Jacques Donjean

 L’ambition de ce film (et de la série) n’est évidemment pas de réaliser une reconstitution historique des conflits, mais de porter un regard actuel sur des événements qui se sont déroulés en Province de Liège pendant l’occupation allemande de 1914 à 1918.

A travers des interviews d’historiens (de différents pays), des archives filmées, des documents photographiques, des témoignages épistolaires et une trame narrative fictionnelle, ce docu-fiction a pour objectif de reconstituer les pièces d’un puzzle qui permet d’en comprendre les enjeux, les difficultés et les tragédies, mettant ainsi en exergue la mémoire d’un passé qui est rendu vivant pour toutes les générations de spectateurs.

Pratiquement, nous avons filmé les lieux de mémoire aujourd’hui, ces sites qui portent encore les stigmates du conflit (les forts de Liège, notamment), mais aussi des paysages et les rivages de la Meuse (avec l’évocation du remorqueur Atlas V). Il n’est pas inutile de comprendre la signification de statues ou de monuments que l’on voit tous les jours, mais dont on ignore l’origine.
Les interviews ont été, pour la plupart, réalisées à Liège dans les studios de la RTC afin de leur donner un habillage graphique spécifique. Grâce à des techniques infographiques élaborées et la conception d’un décor sonore sophistiqué, fidèle à l’atmosphère de l’époque, les documents « inertes » prennent vie pour que ce film soit fluide et captivant.

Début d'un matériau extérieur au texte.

(* ===== verification/Modulbus.v ===== *)
(** * MODULbus carriers and mezzanines

    [vmod/driver/modulbus_register.c]: the registry in which a carrier driver
    publishes its entry points under its name.  [vmod/driver/lunargs.c]: the
    table of mezzanine modules that a mezzanine driver reads from its module
    parameters, asking the carriers for addresses. *)

From stdpp Require Import strings.
From S2P Require Import Prelude.

(** ** The registry *)

Definition DRIVER_NAME_MAX_LENGTH : nat := 128.
Definition REGISTER_SIZE : Z := 32.

(** The entry points are addresses of functions. *)
Record register_entry := Register_entry {
  name : string;
  get_address_space : Z;
  register_isr : Z;
}.

Definition no_entry : register_entry := Register_entry EmptyString 0 0.

(** [reg_log]: the mutex. *)
Record registry := Registry { cregister : list register_entry; used_entries : Z; reg_log : list kev }.

Definition KREGISTER : Z := 0.

Definition empty_registry : registry := Registry (replicate 32 no_entry) 0 [].

Definition reg_event (e : kev) (r : registry) : registry := Registry (cregister r) (used_entries r) (reg_log r ++ [e]).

Certaines reconstitutions se sont faites avec des figurants en costume (mais sans dialogue), au fort de Loncin en particulier. L’ensemble des lieux de tournage constitue un patrimoine culturel (et immatériel) important pour la Province de Liège, et la Wallonie en général. C’est évidemment une occasion unique de donner « à voir » ce que fut le théâtre de la Grande Guerre dans notre région.